▸ **Task prompt**: For this exercise, reproduce the entries below exactly, but only from the line containing "(** ** Spaces after punctuation marks *)" through the line containing "cbn [pause_after_from]. rewrite", both included.

▸ **Supplied data**:
(* ===== verification/Metrics.v ===== *)
(** * Metrics of a deployment ([engine/internal/obsmetrics], and the snapshots of [flow/graph.go])

    The counters of a node as the runner drives them, the snapshot of a deployment, the periodic samples
    of its wires, and the text a scraper reads.  The text of a float is a parameter. *)

From S2P Require Import Prelude Bytes GoStd Float Datagram Execution Value Bus FlowFile Runner Debug Deploy Expr.
Import gostd float datagram execution value.
Local Open Scope Z_scope.

Module metrics.

(** ** Node counters *)

Record NodeMetrics := MkNodeMetrics { Processed : Z; Errors : Z; Retries : Z; Processing : debug.procHistogram }.
Definition newNodeMetrics : NodeMetrics := MkNodeMetrics 0 0 0 debug.newProcHistogram.
Record MetricsSnapshot := MkMetricsSnapshot { s_Processed : Z; s_Errors : Z; s_Retries : Z; s_Processing : debug.HistogramSnapshot }.
Definition Snapshot (m : NodeMetrics) : MetricsSnapshot :=
  MkMetricsSnapshot (Processed m) (Errors m) (Retries m) (debug.Snapshot (Processing m)).
(** What a call of the runner does to the counters; [us]: the processing time it measures. *)
Definition count (us : Z) (m : NodeMetrics) (x : runner.effect) : NodeMetrics :=
  match x with
  | runner.FCount runner.Processed => MkNodeMetrics (u64 (Processed m + 1)) (Errors m) (Retries m) (Processing m)
  | runner.FCount runner.Errors => MkNodeMetrics (Processed m) (u64 (Errors m + 1)) (Retries m) (Processing m)
  | runner.FCount runner.Retries => MkNodeMetrics (Processed m) (Errors m) (u64 (Retries m + 1)) (Processing m)
  | runner.FObserve => MkNodeMetrics (Processed m) (Errors m) (Retries m) (debug.Observe (Processing m) us)
  | _ => m
  end.
Definition counted (us : Z) (m : NodeMetrics) (fx : list runner.effect) : NodeMetrics := fold_left (count us) fx m.
(** * college-engine: the rule-evaluation core of [engine.js]

    A shallow embedding of the deterministic evaluator of [src/engine.js]
    (derived facts, condition evaluation, staged rule execution, monotonic
    suppression, duplicate-free accumulators, success-template selection and
    output shaping), followed by the properties of the specification that
    the code has, and the places where the two differ.

    Conventions of the embedding.
    - A JavaScript value that can occur in the parsed ruleset or in the input
      record is a [value]; [undefined] is [None] at type [jsval].  Parsed JSON
      never stores [undefined] inside an array or an object.  An object is
      the list of its entries, with distinct keys.
    - A number is its exact rational value, or [NaN] (what [parseInt] gives
      on an empty form field).  Decimal literals of the source are read as the
      decimals they spell.
    - Text is ASCII.
    - An exception ([TypeError]) is the second constructor of [result]; code
      that calls throwing code is written in the error monad.
    - The mutable [state] object is threaded explicitly: every function that
      mutates it in the source returns the new state here.

    Where the embedding stops.  Three operators of the language are embedded
    on the data the engine is written for, and not beyond:
    - [JS.get] reads own properties.  A name that a value does not own is
      looked up, in the code, in the built-in prototypes, where it may find a
      function or an accessor; the embedding answers [undefined].
    - [JS.ToString] prints values; the code raises on an object that carries
      its own [toString] entry.
    - [JS.ToNumber] is exact on numbers, booleans, [null] and [undefined];
      the code parses a text as a numeral and raises on an object that
      cannot be printed, where the embedding answers [NaN].
    The statements below that reach one of the three say so in a hypothesis:
    a path names data ([names_data], [plain_leaf], [shaped]), an operand or a
    GPA is compared as it is ([JS.exact_operand], [plain_input]); or they
    name the paths and the operands they speak of. *)

From Stdlib Require Import QArith Lqa ZArith String Ascii List Lia Btauto DecimalString.
From stdpp Require Import gmap strings list.
Local Close Scope Q_scope.
Local Open Scope string_scope.
Local Open Scope list_scope.
Lemma tidy_from_cut (w : str) (s : str) :
  w <> [] -> Forall (fun c => isspace cc c = false) w ->
  forall b n, tidy_from cc b s = true ->
              tidy_from cc b (firstn n s ++ w) = true.
Proof.
  intros Hne Hw. induction s as [|c s IH]; intros b n H.
  - rewrite firstn_nil. cbn [app].
    rewrite <- (app_nil_r w). now rewrite tidy_from_nonspace.
  - destruct n as [|n].
    + cbn [firstn app]. rewrite <- (app_nil_r w).
      now rewrite tidy_from_nonspace.
    + cbn [firstn app tidy_from] in *. destruct (isspace cc c).
      * apply andb_true_iff in H as [-> H]. cbn [andb]. now apply IH.
      * now apply IH.
Qed.

End OldTidy.

(** X7.  Whatever the optimised or the old preprocessor returns is made
    of the characters the first substitution keeps: word characters,
    whitespace, and [. , ! ? ; : -]. *)
Theorem cleaning_keeps_alphabet (cc : charclass) (text : str) :
  isspace cc SPACE = true ->
  Forall (fun c => keeps cc c = true)
    (Optimized.preprocess_russian_text cc text)
  /\ Forall (fun c => keeps cc c = true)
       (Old.preprocess_russian_text cc text).
Proof.
  intros Hsp.
  pose proof (cleaned_kept cc Hsp text) as Hc.
  assert (Hdot : keeps cc DOT = true).
  { unfold keeps. rewrite N.eqb_refl. now rewrite !orb_true_r. }
  split.
  - unfold Optimized.preprocess_russian_text.
    destruct (Nat.ltb _ _); [|exact Hc].
    match goal with
    | |- context [join ?sep ?pieces] =>
        assert (Hj : Forall (fun c => keeps cc c = true) (join sep pieces))
    end.
    { apply Forall_join.
      - repeat constructor; [exact Hdot|now apply keeps_space].
      - apply Forall_firstn_of. apply Forall_split_runs; [exact Hc|].
        constructor. }
    destruct (Nat.ltb _ _); [|exact Hj].
    apply Forall_rsplit, Forall_firstn_of, Hj.
  - unfold Old.preprocess_russian_text.
    assert (Hs : Forall (fun c => keeps cc c = true)
                   (strip cc
                      (collapse_whitespace cc
                         (pause_after cc is_clause_mark
                            (pause_after cc is_sentence_end
                               (remove_other_punctuation cc text)))))).
    { apply Forall_strip. apply Forall_collapse; [now apply keeps_space|].
      exact Hc. }
    destruct (Nat.ltb _ _); [|exact Hs].
    apply Forall_app. split; [now apply Forall_firstn_of|].
    unfold Old.ellipsis. now repeat constructor.
Qed.

(** " a%b ,c " *)
Lemma cleaning_keeps_alphabet_witness :
  Forall (fun c => keeps basic c = true)
    (Optimized.preprocess_russian_text basic
       [32; 97; 37; 98; 32; 44; 99; 32]%N)
  /\ Forall (fun c => keeps basic c = true)
       (Old.preprocess_russian_text basic
          [32; 97; 37; 98; 32; 44; 99; 32]%N).
Proof.
  apply (cleaning_keeps_alphabet basic). reflexivity.
Defined.

(** X8.  The old preprocessor always returns a text within whitespace
    policy, of at most 503 characters: a cleaned text over 500 characters
    is cut to its first 500 and "..." is appended, so that the result is
    then 503 characters long, over the limit it enforces. *)
Theorem old_preprocess_tidy_and_bounded (cc : charclass) (text : str) :
  isspace cc SPACE = true -> isspace cc DOT = false ->
  tidy cc (Old.preprocess_russian_text cc text) = true
  /\ length (Old.preprocess_russian_text cc text) <= 503
  /\ (500 < length (Old.preprocess_russian_text cc text) ->
      length (Old.preprocess_russian_text cc text) = 503
      /\ skipn 500 (Old.preprocess_russian_text cc text) = Old.ellipsis).
Proof.
  intros Hsp Hdot. unfold Old.preprocess_russian_text.
  set (cleaned := strip cc (collapse_whitespace cc _)).
  assert (Ht : tidy cc cleaned = true)
    by apply (strip_collapse_tidy cc Hsp DOT Hdot).
  destruct (Nat.ltb 500 (length cleaned)) eqn:E.
  - apply Nat.ltb_lt in E.
    assert (Hl : length (firstn 500 cleaned) = 500)
      by (rewrite length_firstn; lia).
    split; [|split].
    + destruct cleaned as [|c cl] eqn:Ecl; [cbn in E; lia|].
      cbn [tidy] in Ht.
      pose proof (tidy_from_cut cc Old.ellipsis (c :: cl)
                    ltac:(discriminate)
                    ltac:(unfold Old.ellipsis; now repeat constructor)
                    true 500 Ht) as H.
      unfold tidy. destruct (firstn 500 (c :: cl) ++ Old.ellipsis);
        [reflexivity|exact H].
    + rewrite length_app, Hl. cbn. lia.
    + intros _. split; [rewrite length_app, Hl; reflexivity|].
      rewrite skipn_app, Hl, Nat.sub_diag.
      rewrite <- Hl at 1. now rewrite skipn_all.
  - apply Nat.ltb_ge in E. split; [exact Ht|]. split; [lia|]. lia.
Qed.

(** " a ,b. " *)
Lemma old_preprocess_tidy_and_bounded_witness :
  tidy basic (Old.preprocess_russian_text basic [32; 97; 32; 44; 98; 46; 32]%N)
  = true
  /\ length (Old.preprocess_russian_text basic
               [32; 97; 32; 44; 98; 46; 32]%N) <= 503
  /\ (500 < length (Old.preprocess_russian_text basic
                      [32; 97; 32; 44; 98; 46; 32]%N) ->
      length (Old.preprocess_russian_text basic
                [32; 97; 32; 44; 98; 46; 32]%N) = 503
      /\ skipn 500 (Old.preprocess_russian_text basic
                      [32; 97; 32; 44; 98; 46; 32]%N) = Old.ellipsis).
Proof.
  apply (old_preprocess_tidy_and_bounded basic); reflexivity.
Defined.

(* ================================================================= *)
(** ** Spaces after punctuation marks *)

Section Pauses.
Variable cc : charclass.
Hypothesis Hspace : isspace cc SPACE = true.

Section OneClass.
Variable P : char -> bool.
Hypothesis HP : forall c, P c = true -> isspace cc c = false.

Lemma mark_not_space : P SPACE = false.
Proof.
  destruct (P SPACE) eqn:E; [|reflexivity].
  apply HP in E. congruence.
Qed.

(** What the pass returns has every mark followed by one space and no
    further whitespace. *)
Lemma pause_after_spaced (s : str) (b : bool) :
  spaced_from cc P b (pause_after_from cc P b s) = true.
Proof.
  revert b. induction s as [|c s IH]; intros b; [reflexivity|].
  cbn [pause_after_from]. destruct (b && isspace cc c) eqn:Eb.
  - apply andb_true_iff in Eb as [-> _]. apply IH.
  - destruct (P c) eqn:Ec.
    + cbn [spaced_from]. rewrite Eb, Ec, N.eqb_refl. apply IH.
    + cbn [spaced_from]. rewrite Eb, Ec. apply IH.
Qed.

(** Such a text is left as it is. *)
Lemma spaced_pause_after (n : nat) :
  forall s b, length s <= n -> spaced_from cc P b s = true ->
              pause_after_from cc P b s = s.
Proof.
  induction n as [|n IH]; intros s b Hlen.
  - destruct s; [reflexivity|cbn in Hlen; lia].
  - destruct s as [|c s]; [reflexivity|]. cbn [length] in Hlen.
    cbn [spaced_from pause_after_from].
    destruct (b && isspace cc c); [discriminate|].
    destruct (P c).
    + destruct s as [|x s]; [discriminate|]. intros H.
      apply andb_true_iff in H as [Hx Hs]. apply N.eqb_eq in Hx as ->.
      cbn [pause_after_from]. rewrite Hspace. cbn [andb].
      cbn [length] in Hlen. now rewrite IH by (lia || assumption).
    + intros H. now rewrite IH by (lia || assumption).
Qed.

Lemma pause_after_from_idempotent (s : str) (b : bool) :
  pause_after_from cc P b (pause_after_from cc P b s)
  = pause_after_from cc P b s.
Proof.
  apply (spaced_pause_after (length (pause_after_from cc P b s)));
    [apply le_n|apply pause_after_spaced].
Qed.

Lemma spaced_at (n : nat) :
  forall s b a c rest,
    length s <= n -> spaced_from cc P b s = true ->
    s = a ++ c :: rest -> P c = true ->
    exists rest', rest = SPACE :: rest'
                  /\ begins_in (isspace cc) rest' = false.
Proof.
  induction n as [|n IH]; intros s b a c rest Hlen Hs E Hc.
  - destruct s; [destruct a; discriminate|cbn in Hlen; lia].
  - destruct s as [|c0 s]; [destruct a; discriminate|].
    cbn [length] in Hlen. cbn [spaced_from] in Hs.
    destruct (b && isspace cc c0); [discriminate|].
    destruct a as [|a0 a].
    + cbn [app] in E. injection E as -> ->. rewrite Hc in Hs.
      destruct rest as [|x rest']; [discriminate|].
      apply andb_true_iff in Hs as [Hx Hs]. apply N.eqb_eq in Hx as ->.
      exists rest'. split; [reflexivity|].
      destruct rest' as [|y rest'']; [reflexivity|].
      cbn [spaced_from andb] in Hs. cbn [begins_in].
      destruct (isspace cc y); [discriminate|reflexivity].
    + cbn [app] in E. injection E as -> ->.
      destruct (P a0).
      * destruct a as [|a1 a]; cbn [app] in Hs.
        -- apply andb_true_iff in Hs as [Hx _]. apply N.eqb_eq in Hx as ->.
           now rewrite mark_not_space in Hc.
        -- apply andb_true_iff in Hs as [_ Hs].
           apply (IH (a ++ c :: rest) true a c rest); trivial.
           cbn [length app] in Hlen. lia.
      * apply (IH (a ++ c :: rest) false a c rest); trivial. lia.
Qed.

▸ **Result of this task**:
(** ** Spaces after punctuation marks *)

Section Pauses.
Variable cc : charclass.
Hypothesis Hspace : isspace cc SPACE = true.

Section OneClass.
Variable P : char -> bool.
Hypothesis HP : forall c, P c = true -> isspace cc c = false.

Lemma mark_not_space : P SPACE = false.
Proof.
  destruct (P SPACE) eqn:E; [|reflexivity].
  apply HP in E. congruence.
Qed.

(** What the pass returns has every mark followed by one space and no
    further whitespace. *)
Lemma pause_after_spaced (s : str) (b : bool) :
  spaced_from cc P b (pause_after_from cc P b s) = true.
Proof.
  revert b. induction s as [|c s IH]; intros b; [reflexivity|].
  cbn [pause_after_from]. destruct (b && isspace cc c) eqn:Eb.
  - apply andb_true_iff in Eb as [-> _]. apply IH.
  - destruct (P c) eqn:Ec.
    + cbn [spaced_from]. rewrite Eb, Ec, N.eqb_refl. apply IH.
    + cbn [spaced_from]. rewrite Eb, Ec. apply IH.
Qed.

(** Such a text is left as it is. *)
Lemma spaced_pause_after (n : nat) :
  forall s b, length s <= n -> spaced_from cc P b s = true ->
              pause_after_from cc P b s = s.
Proof.
  induction n as [|n IH]; intros s b Hlen.
  - destruct s; [reflexivity|cbn in Hlen; lia].
  - destruct s as [|c s]; [reflexivity|]. cbn [length] in Hlen.
    cbn [spaced_from pause_after_from].
    destruct (b && isspace cc c); [discriminate|].
    destruct (P c).
    + destruct s as [|x s]; [discriminate|]. intros H.
      apply andb_true_iff in H as [Hx Hs]. apply N.eqb_eq in Hx as ->.
      cbn [pause_after_from]. rewrite Hspace. cbn [andb].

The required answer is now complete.